I did a lot of the cooking when I lived in the shelter and when I stayed with a friend, before I found a place to live. I eat much more simply now. No need for several courses and dessert. Just me and CoolCat, him and his kibble and me eating simply, giving him all the salad he wants, as well as bits of meat, although he mostly loves meat juice, but not on his salad. No dressing. He hates dressing.
However, the past month or so has been hyper-stressful and my go-to mood altering is food. No ambiguity, no equivocation, no blathering about looking for relief. Straight to the kitchen.
Since food does not magically appear on-site, I am forced to go out and actually shop for it, make choices, pay money and haul all of it home, put it away and eventually do something with it. Seriously.
I had a bad patch early in this past month, or so, when the results of doing something with ingredients were a dismal failure. A sad and mostly disgusting failure. Total erp. I tried to eat some of it, but it made me even more depressed and stressed, so I threw out the first disaster. And, I am not exaggerating when I say it was a disaster. Then, the next day it happened again. Several days later, a repeat. The material and resource and money waste was appalling.
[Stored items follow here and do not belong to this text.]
(** * bower-gui: the Bower command wrapper, the socket connection registry
      and the REST error-code table, embedded and verified.

    Sources embedded here:
    - [src/server/bower/BowerManager.ts]  (class [BowerManager])
    - the socket base service              (class [BaseSrv], server side)
    - the REST base service                ([BaseSrv.ERROR_CODES], client side)

    The JavaScript runtime pieces the code relies on ([JSON], the [q]
    deferred, the injected [fs], the socket.io socket) are not part of the
    repository: they appear as interfaces (type classes) or as small
    models of their documented behaviour, each one marked as such.  The
    logger belongs to the repository, but its source is not among the
    files above; it is modelled from the spec. *)

From Stdlib Require Import ZArith List String Ascii Bool Lia.
From Stdlib Require Import DecimalString DecimalFacts DecimalPos DecimalZ.
From stdpp Require Import base option list strings gmap.

Import ListNotations.
Local Open Scope string_scope.
Local Open Scope Z_scope.

Set Warnings "-register-all".

(* ===================================================================== *)
(** ** JavaScript values *)
(* ===================================================================== *)

Module JS.

(** The fragment of JavaScript data the code manipulates.  Numbers are
    the integers (no claim involves fractions); an object is the list of
    its own enumerable properties, in the order in which they are
    enumerated. *)
Inductive value : Type :=
| VUndefined
| VNull
| VBool (b : bool)
| VNum (n : Z)
| VStr (s : string)
| VArr (items : list value)
| VObj (props : list (string * value)).

(** [typeof v] *)
Definition typeof (v : value) : string :=
  match v with
  | VUndefined => "undefined"
  | VNull => "object"
  | VBool _ => "boolean"
  | VNum _ => "number"
  | VStr _ => "string"
  | VArr _ => "object"
  | VObj _ => "object"
  end.

(** ToBoolean: the test of [if (v)] and the operand of [!v]. *)
Definition truthy (v : value) : bool :=
  match v with
  | VUndefined | VNull => false
  | VBool b => b
  | VNum n => negb (n =? 0)
  | VStr s => negb (String.eqb s EmptyString)
  | VArr _ | VObj _ => true
  end.

Definition string_of_Z (n : Z) : string :=
  NilZero.string_of_int (Z.to_int n).

Fixpoint join (sep : string) (l : list string) : string :=
  match l with
  | [] => EmptyString
  | [x] => x
  | x :: rest => x +:+ sep +:+ join sep rest
  end.

(** ToString, as a template literal applies it to [${v}]. *)
Fixpoint to_str (v : value) : string :=
  match v with
  | VUndefined => "undefined"
  | VNull => "null"
  | VBool true => "true"
  | VBool false => "false"
  | VNum n => string_of_Z n
  | VStr s => s
  | VArr items =>
      join ","
        (map (fun x => match x with
                       | VUndefined | VNull => EmptyString
                       | _ => to_str x
                       end) items)
  | VObj _ => "[object Object]"
  end.

Fixpoint assoc (k : string) (props : list (string * value)) : option value :=
  match props with
  | [] => None
  | (k', v) :: rest => if String.eqb k k' then Some v else assoc k rest
  end.

(** What a statement leaves behind: a value, or a thrown exception. *)
Inductive completion (A : Type) : Type :=
| Normal (a : A)
| Throw (exn : value).
Arguments Normal {A} a.
Arguments Throw {A} exn.

Definition TypeError (msg : string) : value :=
  VObj [("name", VStr "TypeError"); ("message", VStr msg)].

Definition SyntaxError (msg : string) : value :=
  VObj [("name", VStr "SyntaxError"); ("message", VStr msg)].

(** [v.k] for a named (non-index) property [k]: reading a property of
    [undefined] or [null] throws a TypeError, a missing property reads
    as [undefined]. *)
Definition get_prop (v : value) (k : string) : completion value :=
  match v with
  | VUndefined | VNull =>
      Throw (TypeError ("Cannot read property '" +:+ k +:+ "' of " +:+ to_str v))
  | VObj props => Normal (default VUndefined (assoc k props))
  | VArr items =>
      Normal (if String.eqb k "length" then VNum (Z.of_nat (length items))
              else VUndefined)
  | VStr s =>
      Normal (if String.eqb k "length" then VNum (Z.of_nat (String.length s))
              else VUndefined)
  | VBool _ | VNum _ => Normal VUndefined
  end.
(** Under an order, a fold of [qMin] is below its start and every element. *)
Lemma fold_qMin_below (values l : list float) (a : float) :
  ordered values -> In a values -> incl l values ->
  float_le (fold_left qMin l a) a
  /\ forall b, In b l -> float_le (fold_left qMin l a) b.
Proof.
  intros Hord. revert a. induction l as [|b l IH]; intros a Ha Hl.
  - split; [now apply (ordered_refl values)|intros b []].
  - assert (Hb : In b values) by (apply Hl; now left).
    assert (Hl' : incl l values) by (intros c Hc; apply Hl; now right).
    assert (Hm : In (qMin a b) values)
      by (destruct (qMin_cases a b) as [-> | ->]; assumption).
    assert (Hma : float_le (qMin a b) a /\ float_le (qMin a b) b).
    { unfold qMin, float_le. destruct (float_lt a b) eqn:E.
      - split; [now apply (ordered_refl values)|].
        destruct Hord as [Hasym _]. now apply Hasym.
      - split; [assumption|now apply (ordered_refl values)]. }
    destruct (IH (qMin a b) Hm Hl') as [Hstart Hrest].
    assert (Hr : In (fold_left qMin l (qMin a b)) values).
    { destruct (fold_picks qMin l (qMin a b) qMin_cases) as [<-|Hin];
        [assumption|now apply Hl']. }
    cbn [fold_left]. destruct Hord as [_ Htrans]. split.
    + apply (Htrans _ (qMin a b)); tauto.
    + intros c [<-|Hc]; [|now apply Hrest].
      apply (Htrans _ (qMin a b)); tauto.
Qed.

Lemma fold_qMax_above (values l : list float) (a : float) :
  ordered values -> In a values -> incl l values ->
  float_le a (fold_left qMax l a)
  /\ forall b, In b l -> float_le b (fold_left qMax l a).
Proof.
  intros Hord. revert a. induction l as [|b l IH]; intros a Ha Hl.
  - split; [now apply (ordered_refl values)|intros b []].
  - assert (Hb : In b values) by (apply Hl; now left).
    assert (Hl' : incl l values) by (intros c Hc; apply Hl; now right).
    assert (Hm : In (qMax a b) values)
      by (destruct (qMax_cases a b) as [-> | ->]; assumption).
    assert (Hma : float_le a (qMax a b) /\ float_le b (qMax a b)).
    { unfold qMax, float_le. destruct (float_lt a b) eqn:E.
      - split; [|now apply (ordered_refl values)].
        destruct Hord as [Hasym _]. now apply Hasym.
      - split; [now apply (ordered_refl values)|assumption]. }
    destruct (IH (qMax a b) Hm Hl') as [Hstart Hrest].
    assert (Hr : In (fold_left qMax l (qMax a b)) values).
    { destruct (fold_picks qMax l (qMax a b) qMax_cases) as [<-|Hin];
        [assumption|now apply Hl']. }
    cbn [fold_left]. destruct Hord as [_ Htrans]. split.
    + apply (Htrans _ (qMax a b)); tauto.
    + intros c [<-|Hc]; [|now apply Hrest].
      apply (Htrans _ (qMax a b)); tauto.
Qed.

(** X15: when [<] orders the coordinates of the points as numbers are
    ordered, the bounds passed to [setBounds] enclose every point. *)
Theorem updateData_bounds_enclose_points (points : list QVector3D)
  (interpolate : bool) (g g' : Plot3DGeometry) (calls : list GeometryCall)
  (mn mx : QVector3D) :
  ordered (flatten points) ->
  Plot3DGeometry_updateData points interpolate g = Some (g', calls) ->
  In (SetBounds mn mx) calls ->
  forall p, In p points -> encloses mn mx p.
Proof.
  intros Hord Hup Hin p Hp.
  destruct (updateData_bounds _ _ _ _ _ _ _ Hup Hin)
    as (first & rest & E & -> & ->).
  destruct (lower_coordinates points first) as (Ex & Ey & Ez).
  destruct (upper_coordinates points first) as (Fx & Fy & Fz).
  assert (Hfirst : In first points) by (rewrite E; now left).
  destruct (In_flatten first points Hfirst) as (Hfx & Hfy & Hfz).
  assert (Hincl : forall proj : QVector3D -> float,
             (forall q, In q points -> In (proj q) (flatten points)) ->
             incl (map proj points) (flatten points)).
  { intros proj Hproj c Hc. apply in_map_iff in Hc as (q & <- & Hq).
    now apply Hproj. }
  assert (Hx := Hincl x (fun q Hq => proj1 (In_flatten q points Hq))).
  assert (Hy := Hincl y (fun q Hq => proj1 (proj2 (In_flatten q points Hq)))).
  assert (Hz := Hincl z (fun q Hq => proj2 (proj2 (In_flatten q points Hq)))).
  unfold encloses. rewrite Ex, Ey, Ez, Fx, Fy, Fz.
  repeat split;
    first [ apply (fold_qMin_below (flatten points)); try assumption;
            now apply in_map
          | apply (fold_qMax_above (flatten points)); try assumption;
            now apply in_map ].
Qed.

(** X16: switching the interpolation mode of a valid widget that has data
    and a geometry object redraws that object in the new mode -- line strip
    when enabled, points when not -- before the change is announced, and
    touches no other geometry object; asking for the same mode again does
    nothing. *)
Theorem setInterpolationEnabled_redraws (enabled : bool)
  (data : list QVector3D) (w : Plot3D) (scene : Scene) (p : nat) :
  interpolationEnabled w <> enabled -> data <> [] -> geometry w = Some p ->
  exists w' scene' calls,
    setInterpolationEnabled enabled true data w scene
    = Some (w', scene', calls ++ [InterpolationEnabledChanged])
    /\ interpolationEnabled w' = enabled
    /\ In (OnGeometry p (SetPrimitiveType
                           (if enabled then LineStrip else Points))) calls
    /\ (forall q, q <> p -> scene' q = scene q)
    /\ (forall valid' data' scene'',
          setInterpolationEnabled enabled valid' data' w' scene''
          = Some (w', scene'', [])).
Proof.
  unfold interpolationEnabled, geometry. intros Hflag Hdata Hgeo.
  destruct data as [|first rest]; [congruence|].
  unfold setInterpolationEnabled.
  assert (Hne : Bool.eqb (m_interpolationEnabled w) enabled = false)
    by (destruct (m_interpolationEnabled w), enabled; try reflexivity; congruence).
  rewrite Hne. cbn [negb]. unfold Plot3D_updateData.
  cbn [negb m_geometry m_interpolationEnabled]. rewrite Hgeo.
  rewrite updateData_nonempty.
  assert (Hagain : forall w',
             m_interpolationEnabled w' = enabled ->
             forall valid' data' scene'',
               (if negb (Bool.eqb (m_interpolationEnabled w') enabled)
                then match Plot3D_updateData valid' data'
                             {| m_index := m_index w';
                                m_diffuseColor := m_diffuseColor w';
                                m_geometry := m_geometry w';
                                m_interpolationEnabled := enabled |} scene'' with
                     | Some (scene', calls) =>
                         Some ({| m_index := m_index w';
                                  m_diffuseColor := m_diffuseColor w';
                                  m_geometry := m_geometry w';
                                  m_interpolationEnabled := enabled |},
                               scene', calls ++ [InterpolationEnabledChanged])
                     | None => None
                     end
                else Some (w', scene'', [])) = Some (w', scene'', [])).
  { intros w' -> valid' data' scene''. now rewrite Bool.eqb_reflx. }
  assert (Hput : forall g q, q <> p -> put scene p g q = scene q).
  { intros g q Hq. unfold put. now destruct (Nat.eqb_spec q p). }
  destruct (vector_ne _ _ || vector_ne _ _);
    do 3 eexists; (split; [reflexivity|]);
    (split; [reflexivity|]);
    (split; [unfold update_calls; cbn; auto 10|]);
    (split; [apply Hput|apply Hagain; reflexivity]).
Qed.

Lemma setGeometry_geometry (g : GeometryPtr) (w : Plot3D) :
  geometry (fst (setGeometry g w))
  = match g with Some _ => g | None => geometry w end.
Proof.
  unfold setGeometry, geometry. destruct g as [p|]; [|reflexivity].
  destruct (geometry_eqb (m_geometry w) (Some p)) eqn:E; [|reflexivity].
  cbn. destruct (m_geometry w) as [q|]; [|discriminate].
  cbn in E. apply Nat.eqb_eq in E. now subst.
Qed.

(** X17: after any sequence of [setGeometry] calls the widget holds the
    last non-null pointer it was given, or the one it had if all were null:
    a geometry, once set, is never reset to null. *)
Theorem setGeometry_keeps_last_given (geometries : list GeometryPtr)
  (w : Plot3D) :
  geometry (setGeometries geometries w) = last_set geometries (geometry w).
Proof.
  revert w. induction geometries as [|g rest IH]; intros w; [reflexivity|].
  cbn [setGeometries last_set]. rewrite IH, setGeometry_geometry.
  now destruct g.
Qed.

(** X18: with a non-negative index and a non-empty palette, the colour is
    the palette entry at the index modulo the palette size, which is always
    an entry of the palette. *)
Theorem onThemeChanged_wraps_around (c : QJsonArray number) (w : Plot3D) :
  (0 <= m_index w)%Z -> c <> [] ->
  exists value,
    nth_error c (Z.to_nat (m_index w mod Z.of_nat (length c))) = Some value
    /\ onThemeChanged c w
       = Some (recolored w (colorNamed (toString (Some value))), [ColorsChanged]).
Proof.
  intros Hidx Hc.
  assert (Hlen : (0 < Z.of_nat (length c))%Z)
    by (destruct c; [congruence|cbn; lia]).
  pose proof (Z.mod_pos_bound (m_index w) _ Hlen) as Hmod.
  destruct (nth_error c (Z.to_nat (m_index w mod Z.of_nat (length c))))
    as [value|] eqn:E; [|apply nth_error_None in E; lia].
  exists value. split; [reflexivity|].
  unfold onThemeChanged, count, recolored.
  destruct (Z.ltb_spec (m_index w) (Z.of_nat (length c))) as [Hlt|Hge].
  - rewrite Z.mod_small in E by lia. unfold QJsonArray_at.
    destruct (Z.ltb_spec (m_index w) 0); [lia|].
    destruct (Z.leb_spec (Z.of_nat (length c)) (m_index w)); [lia|].
    cbn [orb]. now rewrite E.
  - destruct (Nat.eqb_spec (length c) 0) as [H0|_]; [lia|].
    rewrite Z.rem_mod_nonneg by lia. unfold QJsonArray_at.
    destruct (Z.ltb_spec (m_index w mod Z.of_nat (length c)) 0); [lia|].
    destruct (Z.leb_spec (Z.of_nat (length c))
                (m_index w mod Z.of_nat (length c))); [lia|].
    cbn [orb]. now rewrite E.
Qed.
I managed to get back on track, but have been eating too much. I make dinner, with enough extra for lunch the next day and way too often I eat most of it, maybe all of it. When I shopped last week, I bought frozen pastries and potato chips. I knew that if I opened the pastry box that I would eat all of them, so I took them to one of the support groups I attend and foisted the darn things on them. I resisted, having a couple of mandarins. As for the potato chips, I ate all of them.
I am disgusting, not only for all of the eating, but for how really fat I am now. Just a month of unrepentant eating and I am huge, big as a house. Sure, not a huge house, but a house nevertheless.
So, in the spirit of continuing to be able to fit in my car and through doorways, I have decided to eat better. I though that I would combine it with some decent exercise, but even my recent success with two walks and a saunter are not enough to make that happen.
The only thing left is the actual eating well, better, more cleanly. More content, better ingredients, less volume. In the pursuit of that, I am now eating a quite small portion of last night's marina (tomatoes, onions, ground beef, mushrooms, hot peppers) with celery.
Lots of celery. I read something about how it helps with high blood pressure...got it...and inflammation...got it. Eating it.
I have also read about how bad wheat is for some of us, but even though it is a carbohydrate that I am careful about eating, that whole wheat thing sounds like hokum. If it is even partially true, I am not interested, as I am now greatly reducing the grains and cereals in my diet, hoping to eliminate them entirely. I thought for a while that I could go gluten-free, but getting all of it out of my eating is for the best.
Of course, that means that my popcorn dinners, for when I just do not have the energy to make anything else, are pretty much over. It is probably for the best. Totally delicious, but not a very good carrier for balanced nutrition. No hummus, either. Just made a double batch. Rats. That and raw vegetables are what I eat when I cannot stomach more popcorn. Guess that goes to support group this week. Maybe use up some of the flour to make crackers.
This is going to be boring without the carbs. I now eat meat a couple of time a week; now it will have to be almost daily. I can do this. I need to take better care of myself. If I get sick or develop a disease or have a heart attack or stroke, there is no one to care for me. If nothing else, I have family who would miss seeing me, and there is CoolCat. I am so lucky to have that sweet guy. I have always put his well-being and care above anything else, now I need to join him there.